--- WHAT TO WORK ON ---
For every line in the entries that contains "IndexedSegment", show the whole line.

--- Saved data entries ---
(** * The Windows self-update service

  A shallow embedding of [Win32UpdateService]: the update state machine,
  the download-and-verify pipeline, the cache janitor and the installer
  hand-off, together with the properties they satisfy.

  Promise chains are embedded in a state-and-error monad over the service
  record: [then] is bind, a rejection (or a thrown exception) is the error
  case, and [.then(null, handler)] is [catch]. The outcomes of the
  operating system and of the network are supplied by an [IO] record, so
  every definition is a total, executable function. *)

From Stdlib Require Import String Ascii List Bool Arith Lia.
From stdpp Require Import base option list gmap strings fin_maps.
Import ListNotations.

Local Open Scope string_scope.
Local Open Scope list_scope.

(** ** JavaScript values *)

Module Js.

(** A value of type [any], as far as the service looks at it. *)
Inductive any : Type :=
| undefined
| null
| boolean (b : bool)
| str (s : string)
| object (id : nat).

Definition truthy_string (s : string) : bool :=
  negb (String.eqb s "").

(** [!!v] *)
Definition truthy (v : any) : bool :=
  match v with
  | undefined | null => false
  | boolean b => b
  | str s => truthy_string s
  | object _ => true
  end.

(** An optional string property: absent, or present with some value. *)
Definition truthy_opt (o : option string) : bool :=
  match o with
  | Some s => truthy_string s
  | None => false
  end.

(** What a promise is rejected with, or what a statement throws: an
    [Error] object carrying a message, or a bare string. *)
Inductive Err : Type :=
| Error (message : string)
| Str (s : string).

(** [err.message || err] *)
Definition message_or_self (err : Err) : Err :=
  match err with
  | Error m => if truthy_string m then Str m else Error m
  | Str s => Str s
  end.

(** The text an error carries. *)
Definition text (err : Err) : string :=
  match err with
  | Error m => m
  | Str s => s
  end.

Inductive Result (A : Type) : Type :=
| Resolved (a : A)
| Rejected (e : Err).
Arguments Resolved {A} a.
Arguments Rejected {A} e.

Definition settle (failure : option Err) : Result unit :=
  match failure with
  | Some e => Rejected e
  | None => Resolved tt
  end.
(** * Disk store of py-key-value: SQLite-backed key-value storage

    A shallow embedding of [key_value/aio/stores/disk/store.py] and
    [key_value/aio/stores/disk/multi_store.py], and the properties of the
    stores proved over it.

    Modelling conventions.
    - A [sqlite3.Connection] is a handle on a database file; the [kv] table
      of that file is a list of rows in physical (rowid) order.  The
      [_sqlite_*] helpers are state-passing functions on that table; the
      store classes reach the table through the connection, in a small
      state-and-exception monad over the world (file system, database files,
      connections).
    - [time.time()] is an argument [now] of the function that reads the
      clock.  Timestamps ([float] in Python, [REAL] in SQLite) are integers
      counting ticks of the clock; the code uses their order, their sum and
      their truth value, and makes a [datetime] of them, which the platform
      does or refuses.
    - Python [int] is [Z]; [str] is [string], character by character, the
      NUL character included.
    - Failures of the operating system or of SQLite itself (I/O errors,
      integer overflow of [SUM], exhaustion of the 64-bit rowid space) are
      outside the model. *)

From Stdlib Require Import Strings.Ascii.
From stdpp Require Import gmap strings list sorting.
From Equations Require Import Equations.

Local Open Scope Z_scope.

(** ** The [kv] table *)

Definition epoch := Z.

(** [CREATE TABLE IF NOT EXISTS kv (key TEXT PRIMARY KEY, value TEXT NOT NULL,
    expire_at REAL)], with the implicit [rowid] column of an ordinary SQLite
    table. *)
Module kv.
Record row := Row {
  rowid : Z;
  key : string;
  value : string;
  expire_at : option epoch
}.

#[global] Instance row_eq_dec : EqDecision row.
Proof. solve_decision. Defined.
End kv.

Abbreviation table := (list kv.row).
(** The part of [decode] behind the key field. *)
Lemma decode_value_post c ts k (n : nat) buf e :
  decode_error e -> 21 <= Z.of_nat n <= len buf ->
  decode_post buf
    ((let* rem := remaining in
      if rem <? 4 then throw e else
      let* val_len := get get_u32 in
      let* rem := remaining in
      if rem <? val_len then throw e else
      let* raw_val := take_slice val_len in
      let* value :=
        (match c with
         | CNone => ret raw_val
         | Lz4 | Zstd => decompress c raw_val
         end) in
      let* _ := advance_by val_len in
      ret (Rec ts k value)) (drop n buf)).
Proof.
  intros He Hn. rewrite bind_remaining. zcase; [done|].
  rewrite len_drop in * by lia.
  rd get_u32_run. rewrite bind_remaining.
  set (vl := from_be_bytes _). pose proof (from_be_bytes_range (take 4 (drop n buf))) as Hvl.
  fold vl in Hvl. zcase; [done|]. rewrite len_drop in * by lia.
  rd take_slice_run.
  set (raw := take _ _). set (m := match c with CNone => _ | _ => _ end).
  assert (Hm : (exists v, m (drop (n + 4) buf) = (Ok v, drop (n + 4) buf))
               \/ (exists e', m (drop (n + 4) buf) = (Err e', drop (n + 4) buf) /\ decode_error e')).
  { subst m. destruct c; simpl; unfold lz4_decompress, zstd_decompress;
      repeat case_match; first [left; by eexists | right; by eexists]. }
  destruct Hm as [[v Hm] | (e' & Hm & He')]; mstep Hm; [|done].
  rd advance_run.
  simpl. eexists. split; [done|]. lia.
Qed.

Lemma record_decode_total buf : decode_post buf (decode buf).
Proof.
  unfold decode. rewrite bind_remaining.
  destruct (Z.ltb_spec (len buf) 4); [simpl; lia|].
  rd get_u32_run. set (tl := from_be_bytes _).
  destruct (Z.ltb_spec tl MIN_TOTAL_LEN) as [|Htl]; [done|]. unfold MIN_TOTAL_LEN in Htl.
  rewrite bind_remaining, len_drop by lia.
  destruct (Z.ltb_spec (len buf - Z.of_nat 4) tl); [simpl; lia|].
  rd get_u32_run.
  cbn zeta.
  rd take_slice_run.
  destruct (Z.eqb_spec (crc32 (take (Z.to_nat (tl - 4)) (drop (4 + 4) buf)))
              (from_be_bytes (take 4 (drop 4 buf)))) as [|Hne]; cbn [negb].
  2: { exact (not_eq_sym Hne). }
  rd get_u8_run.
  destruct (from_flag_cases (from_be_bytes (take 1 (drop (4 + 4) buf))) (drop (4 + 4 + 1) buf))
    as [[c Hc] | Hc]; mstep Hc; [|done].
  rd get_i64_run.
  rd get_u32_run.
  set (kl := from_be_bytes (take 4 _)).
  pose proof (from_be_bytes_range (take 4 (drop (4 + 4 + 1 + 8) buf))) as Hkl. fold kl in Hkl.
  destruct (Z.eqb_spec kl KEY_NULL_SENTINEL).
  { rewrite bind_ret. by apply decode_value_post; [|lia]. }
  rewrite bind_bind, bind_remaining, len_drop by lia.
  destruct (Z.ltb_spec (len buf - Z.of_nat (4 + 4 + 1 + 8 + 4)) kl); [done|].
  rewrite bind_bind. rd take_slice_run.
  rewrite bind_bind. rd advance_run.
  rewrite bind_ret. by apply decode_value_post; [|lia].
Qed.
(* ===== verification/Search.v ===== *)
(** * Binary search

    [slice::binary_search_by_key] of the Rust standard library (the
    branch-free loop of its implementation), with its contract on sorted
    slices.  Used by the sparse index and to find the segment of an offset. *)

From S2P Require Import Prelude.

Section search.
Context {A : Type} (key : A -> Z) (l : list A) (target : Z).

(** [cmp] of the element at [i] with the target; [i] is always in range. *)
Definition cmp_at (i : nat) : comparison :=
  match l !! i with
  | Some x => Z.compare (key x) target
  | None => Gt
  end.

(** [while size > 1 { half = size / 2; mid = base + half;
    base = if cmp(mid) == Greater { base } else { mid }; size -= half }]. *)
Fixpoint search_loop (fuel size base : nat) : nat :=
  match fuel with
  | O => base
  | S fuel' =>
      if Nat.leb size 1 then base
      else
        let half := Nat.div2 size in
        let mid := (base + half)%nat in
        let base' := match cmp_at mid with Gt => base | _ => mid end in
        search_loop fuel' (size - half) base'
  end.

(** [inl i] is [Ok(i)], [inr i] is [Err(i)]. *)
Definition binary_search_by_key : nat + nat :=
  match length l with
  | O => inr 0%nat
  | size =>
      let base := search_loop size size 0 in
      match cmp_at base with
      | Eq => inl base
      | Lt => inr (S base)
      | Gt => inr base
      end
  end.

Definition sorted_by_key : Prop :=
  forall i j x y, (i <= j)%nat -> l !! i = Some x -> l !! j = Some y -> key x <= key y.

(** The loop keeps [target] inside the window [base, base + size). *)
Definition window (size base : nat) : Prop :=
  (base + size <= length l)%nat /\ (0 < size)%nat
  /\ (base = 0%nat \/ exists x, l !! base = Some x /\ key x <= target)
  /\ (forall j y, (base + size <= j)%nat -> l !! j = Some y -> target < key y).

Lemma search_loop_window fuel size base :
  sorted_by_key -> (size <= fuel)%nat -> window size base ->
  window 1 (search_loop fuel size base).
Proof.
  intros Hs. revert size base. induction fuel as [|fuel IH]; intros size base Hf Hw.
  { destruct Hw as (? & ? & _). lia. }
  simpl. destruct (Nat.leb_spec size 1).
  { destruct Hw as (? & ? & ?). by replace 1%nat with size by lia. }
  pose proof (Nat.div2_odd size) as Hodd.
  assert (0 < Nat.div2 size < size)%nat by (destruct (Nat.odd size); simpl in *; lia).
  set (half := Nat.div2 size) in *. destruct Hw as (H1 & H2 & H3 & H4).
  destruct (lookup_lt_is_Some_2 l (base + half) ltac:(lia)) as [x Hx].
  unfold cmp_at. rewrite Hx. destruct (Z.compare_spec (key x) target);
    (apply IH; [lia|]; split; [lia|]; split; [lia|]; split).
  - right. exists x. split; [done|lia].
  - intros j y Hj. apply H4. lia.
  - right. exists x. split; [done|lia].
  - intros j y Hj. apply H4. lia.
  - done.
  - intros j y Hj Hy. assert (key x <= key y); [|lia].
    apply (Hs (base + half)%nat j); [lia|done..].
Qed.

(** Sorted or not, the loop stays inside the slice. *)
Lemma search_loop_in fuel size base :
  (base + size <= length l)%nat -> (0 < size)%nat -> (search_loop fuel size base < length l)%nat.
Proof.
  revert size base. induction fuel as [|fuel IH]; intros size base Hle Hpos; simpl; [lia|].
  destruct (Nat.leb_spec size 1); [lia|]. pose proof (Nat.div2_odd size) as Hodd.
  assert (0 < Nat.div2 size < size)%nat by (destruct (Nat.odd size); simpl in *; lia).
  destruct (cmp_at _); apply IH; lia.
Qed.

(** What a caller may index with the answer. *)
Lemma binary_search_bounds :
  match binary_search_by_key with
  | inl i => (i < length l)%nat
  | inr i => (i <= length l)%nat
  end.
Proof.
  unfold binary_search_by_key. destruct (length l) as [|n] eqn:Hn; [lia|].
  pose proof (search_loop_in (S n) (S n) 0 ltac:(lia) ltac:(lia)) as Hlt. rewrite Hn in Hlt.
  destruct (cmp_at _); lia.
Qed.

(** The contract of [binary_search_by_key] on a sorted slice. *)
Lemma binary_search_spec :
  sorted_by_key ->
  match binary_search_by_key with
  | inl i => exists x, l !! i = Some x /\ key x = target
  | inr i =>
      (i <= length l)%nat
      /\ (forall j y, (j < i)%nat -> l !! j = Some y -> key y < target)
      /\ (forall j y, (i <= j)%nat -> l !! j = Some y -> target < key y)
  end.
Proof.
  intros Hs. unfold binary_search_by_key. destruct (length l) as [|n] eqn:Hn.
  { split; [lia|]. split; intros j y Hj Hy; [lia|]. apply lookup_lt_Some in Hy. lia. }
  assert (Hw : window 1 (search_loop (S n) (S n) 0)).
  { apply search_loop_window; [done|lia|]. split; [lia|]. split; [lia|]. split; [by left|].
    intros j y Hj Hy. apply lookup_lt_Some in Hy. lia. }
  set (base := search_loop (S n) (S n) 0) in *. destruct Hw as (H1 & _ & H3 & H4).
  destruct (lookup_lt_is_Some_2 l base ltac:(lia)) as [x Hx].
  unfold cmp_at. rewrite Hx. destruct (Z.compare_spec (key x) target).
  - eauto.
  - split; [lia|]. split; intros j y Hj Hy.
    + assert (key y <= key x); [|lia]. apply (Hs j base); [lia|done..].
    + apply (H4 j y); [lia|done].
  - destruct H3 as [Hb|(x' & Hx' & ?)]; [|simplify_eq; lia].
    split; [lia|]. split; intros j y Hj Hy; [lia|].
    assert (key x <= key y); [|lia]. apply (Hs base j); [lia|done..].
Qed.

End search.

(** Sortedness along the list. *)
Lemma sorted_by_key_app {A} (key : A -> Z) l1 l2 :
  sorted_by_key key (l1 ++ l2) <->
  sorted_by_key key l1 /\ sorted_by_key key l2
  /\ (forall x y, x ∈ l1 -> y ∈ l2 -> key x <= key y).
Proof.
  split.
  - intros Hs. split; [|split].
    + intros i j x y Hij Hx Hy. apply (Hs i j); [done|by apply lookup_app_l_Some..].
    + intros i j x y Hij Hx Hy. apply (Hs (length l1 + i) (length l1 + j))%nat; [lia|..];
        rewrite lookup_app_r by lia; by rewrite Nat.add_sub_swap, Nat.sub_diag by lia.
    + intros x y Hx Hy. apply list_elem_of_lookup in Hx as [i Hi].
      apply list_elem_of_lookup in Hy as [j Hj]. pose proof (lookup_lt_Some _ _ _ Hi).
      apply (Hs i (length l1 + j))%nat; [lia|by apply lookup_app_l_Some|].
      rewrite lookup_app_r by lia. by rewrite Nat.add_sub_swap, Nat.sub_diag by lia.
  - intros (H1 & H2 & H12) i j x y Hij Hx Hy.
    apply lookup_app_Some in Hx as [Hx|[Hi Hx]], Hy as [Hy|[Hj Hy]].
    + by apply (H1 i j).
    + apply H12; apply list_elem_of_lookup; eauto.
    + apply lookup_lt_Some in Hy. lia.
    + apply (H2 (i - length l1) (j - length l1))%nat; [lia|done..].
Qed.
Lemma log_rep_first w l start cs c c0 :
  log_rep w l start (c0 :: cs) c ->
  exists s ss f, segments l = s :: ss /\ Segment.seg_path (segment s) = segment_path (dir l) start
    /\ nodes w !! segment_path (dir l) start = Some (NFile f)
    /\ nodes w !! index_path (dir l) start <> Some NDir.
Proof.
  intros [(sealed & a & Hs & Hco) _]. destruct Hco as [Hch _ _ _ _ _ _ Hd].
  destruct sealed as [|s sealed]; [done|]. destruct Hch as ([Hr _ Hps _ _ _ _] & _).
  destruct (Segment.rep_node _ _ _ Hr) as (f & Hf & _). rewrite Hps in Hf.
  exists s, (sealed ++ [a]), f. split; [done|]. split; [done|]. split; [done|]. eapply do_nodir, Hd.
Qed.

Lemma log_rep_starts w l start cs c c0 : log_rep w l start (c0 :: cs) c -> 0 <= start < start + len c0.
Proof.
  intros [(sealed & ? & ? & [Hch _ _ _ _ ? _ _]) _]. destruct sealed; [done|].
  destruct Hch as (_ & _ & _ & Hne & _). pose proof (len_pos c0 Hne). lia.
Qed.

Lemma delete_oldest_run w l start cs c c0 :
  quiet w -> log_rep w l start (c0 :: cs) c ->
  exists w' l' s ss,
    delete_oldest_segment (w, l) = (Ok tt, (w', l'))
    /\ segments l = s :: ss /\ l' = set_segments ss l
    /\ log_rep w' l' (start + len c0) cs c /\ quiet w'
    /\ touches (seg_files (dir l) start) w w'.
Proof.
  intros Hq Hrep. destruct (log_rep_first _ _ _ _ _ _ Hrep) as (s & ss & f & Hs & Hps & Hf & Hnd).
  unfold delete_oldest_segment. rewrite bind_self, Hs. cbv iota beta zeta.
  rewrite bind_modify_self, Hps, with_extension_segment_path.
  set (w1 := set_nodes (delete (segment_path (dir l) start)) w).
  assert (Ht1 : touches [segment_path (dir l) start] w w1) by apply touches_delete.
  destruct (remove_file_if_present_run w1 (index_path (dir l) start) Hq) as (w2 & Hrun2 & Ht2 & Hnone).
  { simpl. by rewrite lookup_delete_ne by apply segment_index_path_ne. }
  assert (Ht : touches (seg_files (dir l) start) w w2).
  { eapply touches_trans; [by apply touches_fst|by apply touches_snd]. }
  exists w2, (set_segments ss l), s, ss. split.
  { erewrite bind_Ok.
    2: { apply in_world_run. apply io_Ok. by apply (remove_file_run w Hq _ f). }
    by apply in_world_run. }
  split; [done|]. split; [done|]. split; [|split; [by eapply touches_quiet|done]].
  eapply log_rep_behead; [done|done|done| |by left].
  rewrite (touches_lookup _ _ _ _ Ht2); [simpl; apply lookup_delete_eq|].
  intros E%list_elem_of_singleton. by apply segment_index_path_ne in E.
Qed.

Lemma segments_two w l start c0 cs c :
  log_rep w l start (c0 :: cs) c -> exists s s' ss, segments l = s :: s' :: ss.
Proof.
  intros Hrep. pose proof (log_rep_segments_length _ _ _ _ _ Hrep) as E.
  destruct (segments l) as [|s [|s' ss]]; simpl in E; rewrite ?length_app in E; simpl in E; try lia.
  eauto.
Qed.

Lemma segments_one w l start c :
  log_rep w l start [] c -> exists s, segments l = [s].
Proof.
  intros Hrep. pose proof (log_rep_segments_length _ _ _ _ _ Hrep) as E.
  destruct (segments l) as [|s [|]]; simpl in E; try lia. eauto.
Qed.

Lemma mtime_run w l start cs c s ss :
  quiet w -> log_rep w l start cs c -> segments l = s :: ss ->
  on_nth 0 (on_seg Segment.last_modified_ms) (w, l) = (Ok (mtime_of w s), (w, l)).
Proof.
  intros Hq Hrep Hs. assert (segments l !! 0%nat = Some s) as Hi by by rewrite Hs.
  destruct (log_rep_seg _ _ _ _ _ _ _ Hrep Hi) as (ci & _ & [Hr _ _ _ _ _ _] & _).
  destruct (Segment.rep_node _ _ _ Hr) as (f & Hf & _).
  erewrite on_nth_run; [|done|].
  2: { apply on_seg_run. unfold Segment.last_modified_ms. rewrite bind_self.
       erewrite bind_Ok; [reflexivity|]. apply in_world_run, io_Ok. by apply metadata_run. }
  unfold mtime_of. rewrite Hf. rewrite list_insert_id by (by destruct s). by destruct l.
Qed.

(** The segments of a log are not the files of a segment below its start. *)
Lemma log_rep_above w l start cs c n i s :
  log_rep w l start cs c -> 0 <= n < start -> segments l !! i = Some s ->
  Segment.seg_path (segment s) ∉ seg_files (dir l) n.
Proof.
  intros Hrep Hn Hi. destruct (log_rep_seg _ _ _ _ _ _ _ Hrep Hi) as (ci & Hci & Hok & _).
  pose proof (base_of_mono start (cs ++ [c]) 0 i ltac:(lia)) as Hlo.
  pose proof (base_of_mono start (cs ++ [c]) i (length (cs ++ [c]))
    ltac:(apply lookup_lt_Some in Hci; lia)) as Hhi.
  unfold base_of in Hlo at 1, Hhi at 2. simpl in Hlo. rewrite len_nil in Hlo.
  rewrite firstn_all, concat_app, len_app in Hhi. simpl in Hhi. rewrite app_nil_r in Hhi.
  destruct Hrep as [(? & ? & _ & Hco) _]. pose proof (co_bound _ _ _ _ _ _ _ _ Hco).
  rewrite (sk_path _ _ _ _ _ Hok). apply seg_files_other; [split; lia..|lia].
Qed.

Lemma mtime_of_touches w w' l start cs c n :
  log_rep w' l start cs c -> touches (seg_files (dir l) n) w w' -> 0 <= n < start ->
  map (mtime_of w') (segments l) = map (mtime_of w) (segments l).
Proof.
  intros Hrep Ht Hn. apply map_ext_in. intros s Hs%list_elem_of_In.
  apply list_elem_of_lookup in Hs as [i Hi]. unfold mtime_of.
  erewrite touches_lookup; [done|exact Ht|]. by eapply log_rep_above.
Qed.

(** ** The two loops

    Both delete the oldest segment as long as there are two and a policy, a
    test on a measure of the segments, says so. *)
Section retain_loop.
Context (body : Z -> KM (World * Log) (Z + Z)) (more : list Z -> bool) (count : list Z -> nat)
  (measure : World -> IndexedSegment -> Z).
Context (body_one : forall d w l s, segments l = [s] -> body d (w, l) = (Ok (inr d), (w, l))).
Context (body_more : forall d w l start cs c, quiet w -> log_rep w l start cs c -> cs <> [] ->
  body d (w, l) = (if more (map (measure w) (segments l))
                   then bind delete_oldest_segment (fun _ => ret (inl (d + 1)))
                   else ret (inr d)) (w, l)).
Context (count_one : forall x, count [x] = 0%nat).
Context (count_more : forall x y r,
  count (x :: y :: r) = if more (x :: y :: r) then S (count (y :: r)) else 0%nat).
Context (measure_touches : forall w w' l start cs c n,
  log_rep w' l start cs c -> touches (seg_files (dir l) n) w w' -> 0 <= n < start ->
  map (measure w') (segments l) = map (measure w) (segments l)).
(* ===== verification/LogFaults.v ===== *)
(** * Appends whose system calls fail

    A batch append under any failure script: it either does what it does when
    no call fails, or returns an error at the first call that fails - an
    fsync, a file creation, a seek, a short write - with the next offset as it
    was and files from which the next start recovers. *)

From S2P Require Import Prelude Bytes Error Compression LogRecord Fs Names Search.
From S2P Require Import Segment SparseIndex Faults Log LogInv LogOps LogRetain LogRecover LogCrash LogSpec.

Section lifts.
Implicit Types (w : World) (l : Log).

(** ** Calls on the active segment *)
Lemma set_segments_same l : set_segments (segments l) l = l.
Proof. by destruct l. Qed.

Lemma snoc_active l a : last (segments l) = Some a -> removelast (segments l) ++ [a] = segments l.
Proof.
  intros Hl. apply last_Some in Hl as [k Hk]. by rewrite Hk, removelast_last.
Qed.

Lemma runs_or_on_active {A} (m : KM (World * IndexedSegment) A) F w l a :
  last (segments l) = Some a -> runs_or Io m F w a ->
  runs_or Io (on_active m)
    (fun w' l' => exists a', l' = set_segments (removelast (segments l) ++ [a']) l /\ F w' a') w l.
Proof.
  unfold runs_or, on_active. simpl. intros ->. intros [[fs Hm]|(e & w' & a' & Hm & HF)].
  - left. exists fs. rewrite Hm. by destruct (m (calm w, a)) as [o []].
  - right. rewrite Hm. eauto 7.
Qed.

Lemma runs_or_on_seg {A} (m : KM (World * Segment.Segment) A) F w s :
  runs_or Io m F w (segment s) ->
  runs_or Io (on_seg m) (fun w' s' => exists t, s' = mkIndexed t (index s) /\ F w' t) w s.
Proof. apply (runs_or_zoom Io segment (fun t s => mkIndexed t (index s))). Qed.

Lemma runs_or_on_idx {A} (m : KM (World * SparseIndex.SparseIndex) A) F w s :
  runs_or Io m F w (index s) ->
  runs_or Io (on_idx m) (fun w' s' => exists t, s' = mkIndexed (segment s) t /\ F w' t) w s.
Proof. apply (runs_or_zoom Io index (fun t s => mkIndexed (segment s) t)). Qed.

--- WRITTEN SOLUTION ---
  (measure : World -> IndexedSegment -> Z).
Lemma runs_or_on_active {A} (m : KM (World * IndexedSegment) A) F w l a :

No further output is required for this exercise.